Мандельштам отказывался принимать литературу как порт своей приписки. Не откровенные плагиаты, не салонная литературность или зуд писучести, а вполне добропорядочное писательство внушало ему глубокое недоверие как нечто внешнее по отношению к поэту, бумажное по отношению к живому; как выполнение урока, продиктованного извне, по наружным впечатлениям жизни, не переплавленным в сознании, не обогащенным всем предыдущим и последующим опытом души, как «сделанное», а не возросшее по собственной воле. Такое рукоделие было ему чуждо. Тем более чужеродной для поэта считал он любую идеологию – продукт чужого ума, порабощающий впечатлительное сознание «вечных студентов». Неприемлемой оставалась для него любая диктатура: хоть пролетариата, хоть капитала. С таким отношением к творимому в отчих пределах трудно было полагаться на снисходительность судьбы… Если Пастернака Власть до поры допускала как юродивого, по ее словам, небожителя, то Мандельштама она отвергла как небожителя, юродствующего на земле.

Реже и глуше звучала раковина, напрягавшая его творческий слух. А прежние песни были потоптаны сапогами, рассованы по казенным шинелям, украдены из обысканных углов.

Но не из памяти!

Не в детях, а во внуках возник тот сердечный отклик, что вернул к жизни, казалось бы, утраченное навсегда; возвратил отнятое спустя век, смертный сон, холодное забытьё.

1 июня 2021 г.

 

________________________________________

[1] А. С. Пушкин Полное собрание сочинений в десяти томах. Издание четвертое. Том четвертый. Издательство «Наука», Ленинградское отделение, Ленинград. 1977, с. 156.

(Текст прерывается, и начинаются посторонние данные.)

(* ===== verification/Weights.v ===== *)
(** * Weights of the heatmap

    [grid_to_heatmap_data] of [heatmap_gstools.py] (lines 205-219) turns the
    kriged field into heatmap weights by the clipped rescale

<<
    v_clipped = np.clip(v, -140.0, -10.0)
    weights = (v_clipped - (-140.0)) / (130.0)
    weights = np.nan_to_num(weights, nan=0.0)
>>
    and [main] (line 277) keeps the grid points whose weight is positive.
    The other generators use the shift [weight = sig + 100]
    ([heatmap-generator-3.py] lines 76-80, [heatmap_generator.py] line 19,
    [heatmap_generator-2.py] line 64).  The theorems bound the rescale for
    every float, NaN and infinities included, show it monotone and clipped,
    and characterise the points the filter keeps. *)

From Stdlib Require Import QArith Qminmax Lqa ZArith List Lia.
From Stdlib Require Import Morphisms Setoid.
From S2P Require Import Prelude PyFloat NdArray.
Import ListNotations.

(** The weight of one field value. *)
Definition rssi_weight (v : pyfloat) : pyfloat :=
  nan_to_num (pf_div (pf_sub (np_clip (-140) (-10) v) (Fin (-140))) (Fin 130)).

Definition grid_to_heatmap_data (field : ndarray pyfloat) (gridx gridy : ndarray Q)
  : list Q * list Q * list pyfloat :=
  let flat_x := flatten gridx in
  let flat_y := flatten gridy in
  let flat_val := flatten field in
  (flat_x, flat_y, map rssi_weight flat_val).

(** [[[lat, lon, w] for lat, lon, w in zip(lats, lons, weights) if w > 0]] *)
Definition heat_points (lats lons : list Q) (weights : list pyfloat)
  : list (Q * Q * pyfloat) :=
  filter (fun '(_, _, w) => pf_lt (Fin 0) w) (zip3 lats lons weights).

(** [heatmap-generator-3.py]: [weight = sig + 100] for every kriged cell. *)
Definition shift_heat_data (flat_lat flat_lon : list Q) (flat_pred : list pyfloat)
  : list (Q * Q * pyfloat) :=
  map (fun '(la, lo, sig) => (la, lo, pf_add sig (Fin 100)))
      (zip3 flat_lat flat_lon flat_pred).

(** [heatmap_generator.py] lines 19-22: [weight = 100 + rssi] on the raw
    samples, zipped as [[lat, lon, weight]]. *)
Definition raw_heat_data (lat lon rssi : list pyfloat) : list (pyfloat * pyfloat * pyfloat) :=
  zip3 lat lon (map (fun r => pf_add (Fin 100) r) rssi).

(** ** The weight of a finite value *)

#[export] Instance rssi_weight_proper : Proper (pf_eq ==> pf_eq) rssi_weight.
Proof.
  intros a b H. unfold rssi_weight. rewrite H. reflexivity.
Qed.

Lemma Qeq_bool_130 : Qeq_bool 130 0 = false.
Proof. reflexivity. Qed.

(** On a value already inside [[-140, -10]] the weight is the affine
    rescale. *)
Lemma rssi_weight_inside (x : Q) :
  -140 <= x <= -10 -> pf_eq (rssi_weight (Fin x)) (Fin ((x + 140) / 130)).
Proof.
  intros Hx. unfold rssi_weight. rewrite (np_clip_fin_inside _ _ _ Hx).
  simpl. field.
Qed.

Lemma rssi_weight_below (x : Q) : x <= -140 -> pf_eq (rssi_weight (Fin x)) (Fin 0).
Proof.
  intros Hx. unfold rssi_weight.
  rewrite (np_clip_fin_below (-140) (-10) x) by lra.
  simpl. reflexivity.
Qed.

Lemma rssi_weight_above (x : Q) : -10 <= x -> pf_eq (rssi_weight (Fin x)) (Fin 1).
Proof.
  intros Hx. unfold rssi_weight.
  rewrite (np_clip_fin_above (-140) (-10) x) by lra.
  simpl. reflexivity.
Qed.

(** The weight of a finite value, in closed form. *)
Lemma rssi_weight_fin (x : Q) :
  pf_eq (rssi_weight (Fin x)) (Fin ((Qmin (-10) (Qmax (-140) x) + 140) / 130)).
Proof.
  destruct (Qlt_le_dec x (-140)) as [H1|H1]; [|destruct (Qlt_le_dec x (-10)) as [H2|H2]].
  - rewrite rssi_weight_below by lra. simpl.
    rewrite Q.max_l by lra. rewrite Q.min_r by lra. field.
  - rewrite rssi_weight_inside by lra. simpl.
    rewrite Q.max_r by lra. rewrite Q.min_r by lra. reflexivity.
  - rewrite rssi_weight_above by lra. simpl.
    rewrite Q.max_r by lra. rewrite Q.min_l by lra. field.
Qed.

Lemma clipped_rescale_bounds (c : Q) :
  -140 <= c <= -10 -> 0 <= (c + - (-140)) / 130 <= 1.
Proof.
  intros Hc. split; [apply Qle_shift_div_l | apply Qle_shift_div_r]; lra.
Qed.

(** The weight of any float lies in [[0, 1]]. *)
Lemma rssi_weight_unit (v : pyfloat) :
  exists q, rssi_weight v = Fin q /\ 0 <= q <= 1.
Proof.
  destruct v as [x| | |] eqn:Ev;
    [| exists 0; split; [reflexivity | lra] | |];
    (destruct (np_clip_bounds (-140) (-10) v ltac:(lra) ltac:(rewrite Ev; discriminate))
       as [c [Hc Hb]]; subst v;
     unfold rssi_weight; rewrite Hc; simpl;
     eexists; split; [reflexivity | apply clipped_rescale_bounds; exact Hb]).
Qed.

(** C1. For every float the kriging backend may predict (finite, NaN,
    [+inf] or [-inf]), the weight [grid_to_heatmap_data] computes is a
    finite number between 0 and 1. *)
Theorem rssi_weight_bounded (v : pyfloat) :
  exists q, rssi_weight v = Fin q /\ 0 <= q <= 1.
Proof. apply rssi_weight_unit. Qed.

(** The rescale is monotone: a stronger predicted signal never gets a
    smaller weight. *)
Theorem rssi_weight_monotone (x y : Q) :
  x <= y ->
  exists qx qy, rssi_weight (Fin x) = Fin qx /\ rssi_weight (Fin y) = Fin qy /\ qx <= qy.
Proof.
  intros Hxy.
  destruct (pf_eq_Fin_r _ _ (rssi_weight_fin x)) as [qx [Ex Hx]].
  destruct (pf_eq_Fin_r _ _ (rssi_weight_fin y)) as [qy [Ey Hy]].
  exists qx, qy. split; [exact Ex|]. split; [exact Ey|].
  rewrite Hx, Hy. unfold Qdiv. apply Qmult_le_compat_r; [|apply Qinv_le_0_compat; lra].
  apply Qplus_le_compat; [|apply Qle_refl].
  apply Q.min_le_compat_l, Q.max_le_compat_l. exact Hxy.
Qed.

(** C11. A value is clipped, never extrapolated: below [-140] the weight is
    0, above [-10] it is 1, and in between it is [(x + 140) / 130]. *)
Theorem rssi_weight_clipped (x : Q) :
  (x <= -140 -> pf_eq (rssi_weight (Fin x)) (Fin 0)) /\
  (-10 <= x -> pf_eq (rssi_weight (Fin x)) (Fin 1)) /\
  (-140 <= x <= -10 -> pf_eq (rssi_weight (Fin x)) (Fin ((x + 140) / 130))).
Proof.
  split; [apply rssi_weight_below | split; [apply rssi_weight_above | apply rssi_weight_inside]].
Qed.

(** Which values survive the [w > 0] filter of [main]. *)
Lemma rssi_weight_positive_iff (v : pyfloat) :
  pf_lt (Fin 0) (rssi_weight v) = true <-> v = PInf \/ exists x, v = Fin x /\ -140 < x.
Proof.
  destruct v as [x| | |].
  - destruct (pf_eq_Fin_r _ _ (rssi_weight_fin x)) as [q [E Hq]]. rewrite E. simpl.
    rewrite Qltb_iff. rewrite Hq. split.
    + intros H. right. exists x. split; [reflexivity|].
      destruct (Qlt_le_dec (-140) x) as [Hl|Hl]; [exact Hl|].
      rewrite Q.max_l in H by lra. rewrite Q.min_r in H by lra.
      exfalso. assert ((-140 + 140) / 130 == 0) as Z0 by reflexivity. lra.
    + intros [H|[x' [H Hx]]]; [discriminate|]. injection H as <-.
      unfold Qdiv. apply Qmult_lt_0_compat; [|reflexivity].
      pose proof (Q.le_min_l (-10) (Qmax (-140) x)).
      destruct (Q.min_spec_le (-10) (Qmax (-140) x)) as [[_ E1]|[_ E1]]; rewrite E1;
        [lra|]. pose proof (Q.le_max_r (-140) x). lra.
  - simpl. split; [discriminate | intros [H|[x [H _]]]; discriminate].
  - simpl. split; [intros _; left; reflexivity | reflexivity].
  - simpl. split; [discriminate | intros [H|[x [H _]]]; discriminate].
Qed.

(** The values the filter keeps, decided on the value itself. *)
Definition keep_value (v : pyfloat) : bool :=
  match v with PInf => true | Fin x => Qltb (-140) x | _ => false end.

Lemma keep_value_iff (v : pyfloat) : pf_lt (Fin 0) (rssi_weight v) = keep_value v.
Proof.
  destruct (keep_value v) eqn:E.
  - apply rssi_weight_positive_iff. destruct v; simpl in E; try discriminate; auto.
    right. eexists; split; [reflexivity|]. apply Qltb_iff; exact E.
  - destruct (pf_lt (Fin 0) (rssi_weight v)) eqn:E'; [|reflexivity].
    apply rssi_weight_positive_iff in E'.
    destruct E' as [->|[x [-> Hx]]]; simpl in E; [discriminate|].
    apply Qltb_false in E. lra.
Qed.

Lemma heat_points_filter (lats lons : list Q) (vals : list pyfloat) :
  heat_points lats lons (map rssi_weight vals) =
  map (fun '(la, lo, v) => (la, lo, rssi_weight v))
      (filter (fun '(_, _, v) => keep_value v) (zip3 lats lons vals)).
Proof.
  unfold heat_points. rewrite zip3_map_r.
  induction (zip3 lats lons vals) as [|[[la lo] v] l IH]; cbn [filter map]; [reflexivity|].
  rewrite keep_value_iff. destruct (keep_value v); [cbn [map]; f_equal|]; exact IH.
Qed.

(** C10. Filtering the weights by [w > 0] is filtering the predicted values
    by "above -140 dBm, or [+inf]": NaN and [-inf] predictions and values at
    or below -140 are dropped, the rest keep their order; and every weight
    that reaches the map lies in (0, 1]. *)
Theorem heat_points_spec (lats lons : list Q) (vals : list pyfloat) :
  heat_points lats lons (map rssi_weight vals) =
  map (fun '(la, lo, v) => (la, lo, rssi_weight v))
      (filter (fun '(_, _, v) => keep_value v) (zip3 lats lons vals)) /\
  (forall la lo w, In (la, lo, w) (heat_points lats lons (map rssi_weight vals)) ->
     exists q, w = Fin q /\ 0 < q <= 1).
Proof.
  split; [apply heat_points_filter|].
  intros la lo w Hin. unfold heat_points in Hin.
  apply filter_In in Hin as [Hz Hpos].
  destruct (in_zip3 _ _ _ _ _ _ Hz) as [i [_ [_ [_ [_ [_ Hw]]]]]].
  apply nth_error_In, in_map_iff in Hw as [v [<- _]].
  destruct (rssi_weight_unit v) as [q [Eq Hq]]. rewrite Eq in Hpos |- *.
  exists q. split; [reflexivity|]. simpl in Hpos. apply Qltb_iff in Hpos. lra.
Qed.

(** ** Witnesses *)

Lemma rssi_weight_monotone_witness :
  exists qx qy, rssi_weight (Fin (-100)) = Fin qx /\ rssi_weight (Fin (-50)) = Fin qy /\ qx <= qy.
Proof. apply rssi_weight_monotone. apply Qle_bool_iff. reflexivity. Defined.

Lemma rssi_weight_clipped_witness : pf_eq (rssi_weight (Fin (-150))) (Fin 0).
Proof. apply (proj1 (rssi_weight_clipped (-150))). apply Qle_bool_iff. reflexivity. Defined.

Lemma heat_points_spec_witness :
  heat_points [1; 2; 3] [4; 5; 6] (map rssi_weight [Fin (-75); NaN; Fin (-150)])
  = [(1, 4, rssi_weight (Fin (-75)))] /\
  forall la lo w,
    In (la, lo, w) (heat_points [1; 2; 3] [4; 5; 6] (map rssi_weight [Fin (-75); NaN; Fin (-150)])) ->
    exists q, w = Fin q /\ 0 < q <= 1.
Proof.
  destruct (heat_points_spec [1; 2; 3] [4; 5; 6] [Fin (-75); NaN; Fin (-150)]) as [H1 H2].
  split; [rewrite H1; reflexivity | exact H2].
Defined.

[2] Осип Мандельштам Сочинения в двух томах. Том первый. Стихотворения. Переводы. М., ИХЛ, 1990, с. 66. Здесь и далее стихотворения О. Э. Мандельштама цитируются по этому изданию.

 

Примечание:
Алексей Евгеньевич Смирнов, родился в Москве (1946). Поэт, писатель, историк литературы, переводчик. Автор многих книг, отчасти представленных в электронной библиотеке Im Werden. Постоянный автор журналов «Новый мир», «Знамя», «Вопросы литературы», «Кольцо “А”», «Литературная учеба», «Мурзилка». Лауреат Литературной премии имени Чехова.